Умываясь холодной водой из половецкого кувшина, он смотрел на то, как кипчаки стягивают сохранившуюся одежду или доспехи с мертвых тел, – Севенч дал разрешение на это, — и бросают в ямы практически обнаженные тела. “Для некоторых ратников-бедняков кольчуга была роскошью, из-за которой можно не пережить зиму. Хорошая кольчужная рубаха да шлем стоят дорого. Конь того дороже. Некоторые отдают последнее, чтоб купить один только железный меч. Те, кому не хватит денег, будут сражаться хрупким старым. И, претерпев все эти унижения, они заслуживают быть погребенными в одежде и с оружием”, — наблюдая за половцами, размышлял Деян. Жалость, презрение и ненависть к самому себе смешались воедино.
— Хан Севенч... — заговорил он неуверенно.
Севенч обернулся, мазнул беглым взглядом по его фигуре, пробормотав: “стало лучше?” По побледневшему лицу Деяна текла вода, мокрые волосы липли ко лбу, лезли в глаза. Он слабо кивнул.

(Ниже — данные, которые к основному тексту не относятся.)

(* ===== verification/ClusterRole.v ===== *)
(** * pkg/webhooks/clusterrole: the clusterroles-validation webhook

    Keeps the cluster roles the platform needs from being deleted. *)

From S2P Require Import Prelude GoStrings Admission Utils Webhook.

(** ** Data *)

Definition WebhookName : string := "clusterroles-validation".
Definition backplanePrefix : string := "backplane-".
Definition docString : string :=
  "Managed OpenShift Customers may not delete protected ClusterRoles including cluster-admin, view, edit, admin, specific system roles (system:admin, system:node, system:node-proxier, system:kube-scheduler, system:kube-controller-manager), and backplane-* roles".
Definition timeout : Z := 2.

Definition rules : list RuleWithOperations := [{|
  Operations := ["DELETE"];
  APIGroups := ["rbac.authorization.k8s.io"];
  APIVersions := ["v1"];
  Resources := ["clusterroles"];
  Scope := Some ClusterScope |}].

Definition protectedClusterRoles : list string := [
  "cluster-admin"; "view"; "edit"; "admin"; "system:admin"; "system:node"; "system:kube-scheduler";
  "system:kube-controller-manager"].
Definition allowedUsers : list string := ["backplane-cluster-admin"].
Definition allowedGroups : list string := ["system:serviceaccounts:openshift-backplane-srep"].

(** rbacv1.ClusterRole: its name. *)
Record ClusterRole := { cr_Name : string }.

(** ** The accessors of the interface *)

Definition ObjectSelector : option LabelSelector := None.
Definition Doc : string := docString.
Definition TimeoutSeconds : Z := timeout.
Definition MatchPolicy : MatchPolicyType := Equivalent.
Definition Name : string := WebhookName.
Definition FailurePolicy : FailurePolicyType := Ignore.
Definition Rules : list RuleWithOperations := rules.
Definition GetURI : string := "/" +:+ WebhookName.
Definition SideEffects : SideEffectClass := SideEffectClassNone.
Definition SyncSetLabelSelector : LabelSelector := DefaultLabelSelector.
Definition ClassicEnabled : bool := true.
Definition HypershiftEnabled : bool := true.

Definition Validate (request : Request) : bool :=
  negb (String.eqb (username request) "") && String.eqb (gvk_Kind (req_Kind request)) "ClusterRole".

(** ** The decision *)

Definition isAllowedUserGroup (request : Request) : bool :=
  if Contains allowedUsers (username request) then true
  else existsb (Contains (groups request)) allowedGroups.

Definition isProtectedClusterRole (clusterRole : ClusterRole) : bool :=
  if Contains protectedClusterRoles (cr_Name clusterRole) then true
  else if HasPrefix (cr_Name clusterRole) backplanePrefix then true
  else false.

Section Authorized.
Context `{AdmissionCtl} `{Decoder ClusterRole}.

(** Without an old object the result is the zero ClusterRole. *)
Definition renderClusterRole (request : Request) : result ClusterRole :=
  if nonempty (req_OldObject request) then DecodeRaw (req_OldObject request)
  else Ok {| cr_Name := "" |}.

Definition authorized (request : Request) : Response :=
  if String.eqb (username request) "system:unauthenticated" then
    reply request (Denied "Unauthenticated")
  else if HasPrefix (username request) "system:" &&
          negb (String.eqb (username request) "system:admin") then
    reply request (Allowed "authenticated system: users are allowed")
  else if HasPrefix (username request) "kube:" then
    reply request (Allowed "kube: users are allowed")
  else match renderClusterRole request with
  | Err err => Errored StatusBadRequest err
  | Ok clusterRole =>
      if isProtectedClusterRole clusterRole && negb (isAllowedUserGroup request) &&
         String.eqb (req_Operation request) Delete then
        reply request (Denied ("Deleting ClusterRole " +:+ cr_Name clusterRole +:+ " is not allowed"))
      else reply request (Allowed "Request is allowed")
  end.

Definition Authorized (request : Request) : M Response := mret (authorized request).

Definition NewWebhook : Webhook := {|
  wh_Authorized := Authorized; wh_GetURI := GetURI; wh_Validate := Validate; wh_Name := Name;
  wh_FailurePolicy := FailurePolicy; wh_MatchPolicy := MatchPolicy; wh_Rules := Rules;
  wh_ObjectSelector := ObjectSelector; wh_SideEffects := SideEffects;
  wh_TimeoutSeconds := TimeoutSeconds; wh_Doc := Doc;
  wh_SyncSetLabelSelector := SyncSetLabelSelector; wh_ClassicEnabled := ClassicEnabled;
  wh_HypershiftEnabled := HypershiftEnabled |}.

End Authorized.

(** ** Theory *)

Section Theory.
Context `{AdmissionCtl, !AdmissionCtlLaws} `{Decoder ClusterRole}.

Lemma isProtectedClusterRole_iff cr :
  isProtectedClusterRole cr = true ↔
  cr_Name cr ∈ protectedClusterRoles ∨ HasPrefix (cr_Name cr) "backplane-" = true.
Proof.
  unfold isProtectedClusterRole, backplanePrefix. rewrite -Contains_iff.
  destruct (Contains _ _), (HasPrefix _ _); naive_solver.
Qed.

(** C27: Who may delete what.  For a requester that is neither a kube: user nor a
    system: user (system:admin counts as a customer here), a deletion is refused
    exactly when the role is protected and the requester is not the backplane
    administrator or in the SRE group. *)
Theorem clusterrole_delete_iff req cr :
  (HasPrefix (username req) "system:" = false ∨ username req = "system:admin") →
  HasPrefix (username req) "kube:" = false →
  req_Operation req = Delete → nonempty (req_OldObject req) = true →
  DecodeRaw (req_OldObject req) = Ok cr →
  resp_Allowed (authorized req) = false ↔
  (cr_Name cr ∈ protectedClusterRoles ∨ HasPrefix (cr_Name cr) "backplane-" = true) ∧
  ¬ listed allowedUsers allowedGroups req.
Proof.
  intros Hs Hk Hop Hne Hd. unfold authorized, renderClusterRole. rewrite Hk Hne Hd Hop.
  assert (String.eqb (username req) "system:unauthenticated" = false) as ->.
  { apply String.eqb_neq. intros E. rewrite E in Hs. by destruct Hs. }
  assert (HasPrefix (username req) "system:" && negb (String.eqb (username req) "system:admin") = false) as ->.
  { destruct Hs as [->| ->]; done. }
  rewrite -isProtectedClusterRole_iff String.eqb_refl andb_true_r.
  pose proof (listed_iff allowedUsers allowedGroups req : isAllowedUserGroup req = true ↔ _) as Ha.
  destruct (isProtectedClusterRole cr), (isAllowedUserGroup req); simpl; autorewrite with go_bool; naive_solver.
Qed.
End Theory.

(** ** The interface, discharged *)

Section Laws.
Context `{AdmissionCtl} `{Decoder ClusterRole}.

#[export] Instance clusterrole_laws : WebhookLaws NewWebhook.
Proof.
  apply (pure_webhook_laws _ (λ req, Returned (authorized req))); [done|].
  intros req r. unfold authorized. solve_identified.
Qed.
End Laws.

(** ** Witnesses *)

Module Witness.

#[local] Existing Instance exampleCtl.
#[local] Existing Instance exampleCtl_laws.
#[local] Instance decoder : Decoder ClusterRole := exampleDecoder
  [("admin", {| cr_Name := "cluster-admin" |}); ("proxier", {| cr_Name := "system:node-proxier" |})].

Lemma clusterrole_delete_iff_witness :
  resp_Allowed (authorized (exampleRequest Delete "ClusterRole" "rbac.authorization.k8s.io" "system:admin"
    ["cluster-admins"] noRaw {| Raw := "admin" |})) = false.
Proof.
  apply (clusterrole_delete_iff _ {| cr_Name := "cluster-admin" |}); try reflexivity.
  - right. reflexivity.
  - split; [left; by apply Contains_iff|]. by apply not_listed.
Defined.
End Witness.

— Оставь им хотя бы одежду. Не дружинникам, крестьянам. Неужто тебе нужны нищенские тряпки?
— Не нужны. Но разве ты не видишь, что так гораздо веселее? — Злая ухмылка Севенча вновь обратилась в оскал, и Деян невольно вздрогнул всем тело, испугавшись. — А теперь о послании, что должен услышать от тебя ваш князь Всеволод.
— Князь Велизар, — неуверенно поправил Деян. — Всеволод почил многие годы назад.

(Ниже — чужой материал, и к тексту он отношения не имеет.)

(* ===== verification/SCC.v ===== *)
(** * pkg/webhooks/scc: the scc-validation webhook

    Keeps the default security context constraints from being changed. *)

From S2P Require Import Prelude GoStrings Admission Utils Webhook.

(** ** Data *)

Definition WebhookName : string := "scc-validation".
Definition timeout : Z := 2.

Definition rules : list RuleWithOperations := [{|
  Operations := ["UPDATE"; "DELETE"];
  APIGroups := ["security.openshift.io"];
  APIVersions := ["*"];
  Resources := ["securitycontextconstraints"];
  Scope := Some ClusterScope |}].

Definition allowedUsers : list string := [
  "system:serviceaccount:openshift-kube-apiserver-operator:kube-apiserver-operator";
  "system:serviceaccount:openshift-monitoring:cluster-monitoring-operator";
  "system:serviceaccount:openshift-cluster-version:default";
  "system:admin"].
Definition allowedGroups : list string := [].
Definition defaultSCCs : list string := [
  "anyuid"; "hostaccess"; "hostmount-anyuid"; "hostnetwork"; "hostnetwork-v2"; "node-exporter";
  "nonroot"; "nonroot-v2"; "privileged"; "restricted"; "restricted-v2"].

(** securityv1.SecurityContextConstraints: its name. *)
Record SecurityContextConstraints := { scc_Name : string }.

(** ** The accessors of the interface *)

Definition Doc : string :=
  "Managed OpenShift Customers may not modify the following default SCCs: " +:+ fmt_list defaultSCCs.
Definition ObjectSelector : option LabelSelector := None.
Definition TimeoutSeconds : Z := timeout.
Definition MatchPolicy : MatchPolicyType := Equivalent.
Definition Name : string := WebhookName.
Definition FailurePolicy : FailurePolicyType := Ignore.
Definition Rules : list RuleWithOperations := rules.
Definition GetURI : string := "/" +:+ WebhookName.
Definition SideEffects : SideEffectClass := SideEffectClassNone.
Definition SyncSetLabelSelector : LabelSelector := DefaultLabelSelector.
Definition ClassicEnabled : bool := true.
Definition HypershiftEnabled : bool := true.

Definition Validate (request : Request) : bool :=
  negb (String.eqb (username request) "") &&
  String.eqb (gvk_Kind (req_Kind request)) "SecurityContextConstraints".

(** ** The decision *)

Definition isAllowedUserGroup (request : Request) : bool :=
  if Contains allowedUsers (username request) then true
  else existsb (Contains (groups request)) allowedGroups.

Definition isDefaultSCC (scc : SecurityContextConstraints) : bool :=
  existsb (String.eqb (scc_Name scc)) defaultSCCs.

Section Authorized.
Context `{AdmissionCtl} `{Decoder SecurityContextConstraints}.

(** Without an old object the result is the zero object. *)
Definition renderSCC (request : Request) : result SecurityContextConstraints :=
  if nonempty (req_OldObject request) then DecodeRaw (req_OldObject request)
  else Ok {| scc_Name := "" |}.

Definition authorized (request : Request) : Response :=
  match renderSCC request with
  | Err err => Errored StatusBadRequest err
  | Ok scc =>
      if isDefaultSCC scc && negb (isAllowedUserGroup request) then
        if String.eqb (req_Operation request) Delete then
          reply request (Denied ("Deleting default SCCs " +:+ fmt_list defaultSCCs +:+ " is not allowed"))
        else if String.eqb (req_Operation request) Update then
          reply request (Denied ("Modifying default SCCs " +:+ fmt_list defaultSCCs +:+ " is not allowed"))
        else reply request (Allowed "Request is allowed")
      else reply request (Allowed "Request is allowed")
  end.

Definition Authorized (request : Request) : M Response := mret (authorized request).

Definition NewWebhook : Webhook := {|
  wh_Authorized := Authorized; wh_GetURI := GetURI; wh_Validate := Validate; wh_Name := Name;
  wh_FailurePolicy := FailurePolicy; wh_MatchPolicy := MatchPolicy; wh_Rules := Rules;
  wh_ObjectSelector := ObjectSelector; wh_SideEffects := SideEffects;
  wh_TimeoutSeconds := TimeoutSeconds; wh_Doc := Doc;
  wh_SyncSetLabelSelector := SyncSetLabelSelector; wh_ClassicEnabled := ClassicEnabled;
  wh_HypershiftEnabled := HypershiftEnabled |}.

End Authorized.

(** ** Theory *)

Section Theory.
Context `{AdmissionCtl, !AdmissionCtlLaws} `{Decoder SecurityContextConstraints}.

(** C29: The whole decision on an object that decodes.  An update or a deletion is
    refused exactly when it is of one of the default constraints and the
    requester is not one of the four listed users: no group helps. *)
Theorem scc_refused_iff req scc :
  nonempty (req_OldObject req) = true → DecodeRaw (req_OldObject req) = Ok scc →
  resp_Allowed (authorized req) = false ↔
  scc_Name scc ∈ defaultSCCs ∧ (username req ∉ allowedUsers) ∧
  (req_Operation req = Delete ∨ req_Operation req = Update).
Proof.
  intros Hne Hd. unfold authorized, renderSCC. rewrite Hne Hd.
  assert (isDefaultSCC scc = true ↔ scc_Name scc ∈ defaultSCCs) as Hdef.
  { unfold isDefaultSCC. rewrite existsb_elem_of. setoid_rewrite String.eqb_eq. naive_solver. }
  assert (isAllowedUserGroup req = true ↔ username req ∈ allowedUsers) as Ha.
  { unfold isAllowedUserGroup. rewrite -Contains_iff. by destruct (Contains allowedUsers (username req)). }
  rewrite -!(String.eqb_eq (req_Operation req)).
  destruct (isDefaultSCC scc), (isAllowedUserGroup req), (String.eqb (req_Operation req) Delete),
    (String.eqb (req_Operation req) Update); simpl; autorewrite with go_bool; naive_solver.
Qed.
End Theory.

(** ** The interface, discharged *)

Section Laws.
Context `{AdmissionCtl} `{Decoder SecurityContextConstraints}.

#[export] Instance scc_laws : WebhookLaws NewWebhook.
Proof.
  apply (pure_webhook_laws _ (λ req, Returned (authorized req))); [done|].
  intros req r. unfold authorized. solve_identified.
Qed.
End Laws.

(** ** Witnesses *)

Module Witness.

#[local] Existing Instance exampleCtl.
#[local] Existing Instance exampleCtl_laws.
#[local] Instance decoder : Decoder SecurityContextConstraints := exampleDecoder [("scc", {| scc_Name := "anyuid" |})].

Lemma scc_refused_iff_witness :
  resp_Allowed (authorized (exampleRequest Update "SecurityContextConstraints" "security.openshift.io" "kube:admin"
    ["system:serviceaccounts:openshift-backplane-srep"] {| Raw := "scc" |} {| Raw := "scc" |})) = false.
Proof.
  apply (scc_refused_iff _ {| scc_Name := "anyuid" |}); try reflexivity.
  split; [by apply Contains_iff|]. split; [by apply Contains_false|by right].
Defined.
End Witness.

— Короток людской век, — протянул, задумавшись, Севенч. На дне его янтарных глаз плескалось безумие, когда он, по-мальчишески широко улыбнувшись, заговорил вновь: — Что до Велизара, передай, что я хочу дань золотом. Много золота. Все, что у него есть. Иного не нужно. Если сможет утолить мою жажду, так я убью все свое войско. На колья их головы насажу, да и сам не вернусь до тех пор, пока Велизар правит.

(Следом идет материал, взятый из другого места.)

(* ===== verification/PrometheusRule.v ===== *)
(** * pkg/webhooks/prometheusrule: the prometheusrule-validation webhook

    Keeps customers from touching PrometheusRules of managed namespaces. *)

From S2P Require Import Prelude GoStrings Regexp Admission Utils Webhook.

(** ** Data *)

Definition WebhookName : string := "prometheusrule-validation".
Definition docString : string :=
  "Managed OpenShift Customers may not create PrometheusRule in namespaces managed by Red Hat.".
Definition timeout : Z := 2.
Definition allowedUsers : list string := ["kube:admin"; "system:admin"; "backplane-cluster-admin"].
Definition sreAdminGroups : list string := ["system:serviceaccounts:openshift-backplane-srep"].
Definition privilegedLabels : gmap string string := {["app.kubernetes.io/name" := "stackrox"]}.

Definition rules : list RuleWithOperations := [{|
  Operations := ["CREATE"; "UPDATE"; "DELETE"];
  APIGroups := ["monitoring.coreos.com"];
  APIVersions := ["*"];
  Resources := ["prometheusrules"];
  Scope := Some NamespacedScope |}].

Definition privilegedNamespacesAllowed : list string := [
  "openshift-customer-monitoring"; "openshift-user-workload-monitoring"].

(** The metadata of the rule: namespace and labels. *)
Record prometheusRule := { pr_Namespace : string; pr_Labels : gmap string string }.

(** ** The accessors of the interface *)

Definition Doc : string := docString.
Definition ObjectSelector : option LabelSelector := None.
Definition TimeoutSeconds : Z := timeout.
Definition MatchPolicy : MatchPolicyType := Equivalent.
Definition Name : string := WebhookName.
Definition FailurePolicy : FailurePolicyType := Ignore.
Definition Rules : list RuleWithOperations := rules.
Definition GetURI : string := "/" +:+ WebhookName.
Definition SideEffects : SideEffectClass := SideEffectClassNone.
Definition SyncSetLabelSelector : LabelSelector := DefaultLabelSelector.
Definition ClassicEnabled : bool := true.
Definition HypershiftEnabled : bool := false.

Definition Validate (request : Request) : bool :=
  negb (String.eqb (username request) "") && String.eqb (gvk_Kind (req_Kind request)) "PrometheusRule".

(** ** The decision *)

Definition isAllowedUser (request : Request) : bool :=
  if Contains allowedUsers (username request) then true
  else existsb (Contains (groups request)) sreAdminGroups.

(** The order in which the map is traversed does not matter: the result is the
    same for every order. *)
Definition hasPrivilegedLabel (rule : prometheusRule) : bool :=
  existsb (λ kv, String.eqb (default "" (pr_Labels rule !! fst kv)) (snd kv)) (map_to_list privilegedLabels).

Section Authorized.
Context `{AdmissionCtl} `{Decoder prometheusRule}.

Definition renderPrometheusRule (req : Request) : result prometheusRule :=
  if nonempty (req_OldObject req) then DecodeRaw (req_OldObject req) else Decode req.

Definition authorized (request : Request) : Response :=
  match renderPrometheusRule request with
  | Err err => Errored StatusBadRequest err
  | Ok pr =>
      if IsPrivilegedNamespace (pr_Namespace pr) &&
         negb (Contains privilegedNamespacesAllowed (pr_Namespace pr)) then
        if isAllowedUser request then
          reply request (Allowed "User can do operations on PrometheusRules")
        else if existsb privilegedServiceAccount (groups request) then
          reply request (Allowed "Privileged service accounts do operations on PrometheusRules")
        else if hasPrivilegedLabel pr then
          reply request (Allowed "PrometheusRules with privileged labels can be modified")
        else reply request (Denied "Prevented from accessing Red Hat managed resources. This is in an effort to prevent harmful actions that may cause unintended consequences or affect the stability of the cluster. If you have any questions about this, please reach out to Red Hat support at https://access.redhat.com/support")
      else reply request (Allowed "Non managed namespace")
  end.

Definition Authorized (request : Request) : M Response := mret (authorized request).

Definition NewWebhook : Webhook := {|
  wh_Authorized := Authorized; wh_GetURI := GetURI; wh_Validate := Validate; wh_Name := Name;
  wh_FailurePolicy := FailurePolicy; wh_MatchPolicy := MatchPolicy; wh_Rules := Rules;
  wh_ObjectSelector := ObjectSelector; wh_SideEffects := SideEffects;
  wh_TimeoutSeconds := TimeoutSeconds; wh_Doc := Doc;
  wh_SyncSetLabelSelector := SyncSetLabelSelector; wh_ClassicEnabled := ClassicEnabled;
  wh_HypershiftEnabled := HypershiftEnabled |}.

End Authorized.

(** ** Theory *)

Lemma hasPrivilegedLabel_iff rule :
  hasPrivilegedLabel rule = true ↔ pr_Labels rule !! "app.kubernetes.io/name" = Some "stackrox".
Proof.
  unfold hasPrivilegedLabel, privilegedLabels. rewrite map_to_list_singleton. simpl.
  rewrite orb_false_r String.eqb_eq. destruct (pr_Labels rule !! _); simpl; naive_solver.
Qed.

Section Theory.
Context `{AdmissionCtl, !AdmissionCtlLaws} `{Decoder prometheusRule}.

(** The whole decision on a rule that decodes.  It is refused exactly when
    its namespace is managed and not one of the two monitoring namespaces, the
    requester is neither listed nor a privileged service account, and the rule
    does not carry the stackrox label. *)
Theorem prometheusrule_refused_iff req pr :
  renderPrometheusRule req = Ok pr →
  resp_Allowed (authorized req) = false ↔
  IsPrivilegedNamespace (pr_Namespace pr) = true ∧ (pr_Namespace pr ∉ privilegedNamespacesAllowed) ∧
  ¬ listed allowedUsers sreAdminGroups req ∧
  (∀ g, g ∈ groups req → privilegedServiceAccount g = false) ∧
  pr_Labels pr !! "app.kubernetes.io/name" ≠ Some "stackrox".
Proof.
  intros Hr. unfold authorized. rewrite Hr -hasPrivilegedLabel_iff -(Contains_false privilegedNamespacesAllowed).
  pose proof (listed_iff allowedUsers sreAdminGroups req : isAllowedUser req = true ↔ _) as Ha.
  assert (existsb privilegedServiceAccount (groups req) = false ↔
    ∀ g, g ∈ groups req → privilegedServiceAccount g = false) as Hs by apply existsb_false.
  rewrite -Hs. clear Hs.
  destruct (IsPrivilegedNamespace _), (Contains privilegedNamespacesAllowed _), (isAllowedUser req),
    (existsb privilegedServiceAccount (groups req)), (hasPrivilegedLabel pr); simpl;
    autorewrite with go_bool; naive_solver.
Qed.
End Theory.

(** ** The interface, discharged *)

Section Laws.
Context `{AdmissionCtl} `{Decoder prometheusRule}.

#[export] Instance prometheusrule_laws : WebhookLaws NewWebhook.
Proof.
  apply (pure_webhook_laws _ (λ req, Returned (authorized req))); [done|].
  intros req r. unfold authorized. solve_identified.
Qed.
End Laws.

(** ** Witnesses *)

Module Witness.

#[local] Existing Instance exampleCtl.
#[local] Existing Instance exampleCtl_laws.
Definition rule : prometheusRule := {| pr_Namespace := "openshift-monitoring"; pr_Labels := ∅ |}.
#[local] Instance decoder : Decoder prometheusRule := exampleDecoder [("rule", rule)].

Lemma prometheusrule_refused_iff_witness :
  resp_Allowed (authorized (exampleRequest Create "PrometheusRule" "monitoring.coreos.com" "alice" ["devs"]
    {| Raw := "rule" |} noRaw)) = false.
Proof.
  apply (prometheusrule_refused_iff _ rule); [reflexivity|]. split; [vm_compute; reflexivity|].
  split; [by apply Contains_false|]. split; [by apply not_listed|]. split; [|discriminate].
  intros g [->|[]%not_elem_of_nil]%elem_of_cons. vm_compute. reflexivity.
Defined.
End Witness.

— Людей своих убьешь, хан? — изумился Деян.
— Да-да, так и передай. И “ханом” меня не зови.
“Уже ясно мне, что не человек Севенч, а отродье навье. Отец сказывал, что раньше Велизару служил человек по имени Ротибор — богатырь последний, витязь, что навьи отродья рубил нерушимым мечом. Ежели отыскать его, сможет ли он и эту нежить зарубить?” — подумал Деян. Глянув на Севенча, крепче задумался он: “только знать бы, кто такой молодой хан?”
— Моего коня стрелой половецкой убило, новый нужен, — заговорил Деян.
Севенч протянул, думая о чем-то своем “по-ло-вец-кой”. И, вздернув раздраженно верхнюю губу, оглядел Деяна.
— “Дешт-и-Кипчак” — земля кипчатская. Где ж тут “по-ло-вец”? — Он отмахнулся. — Аааа не важно. Что до коня, ты его получишь. Моего коня. Пусть лучший будет конь, чтоб Велизар видел, как милосерден я к его людям.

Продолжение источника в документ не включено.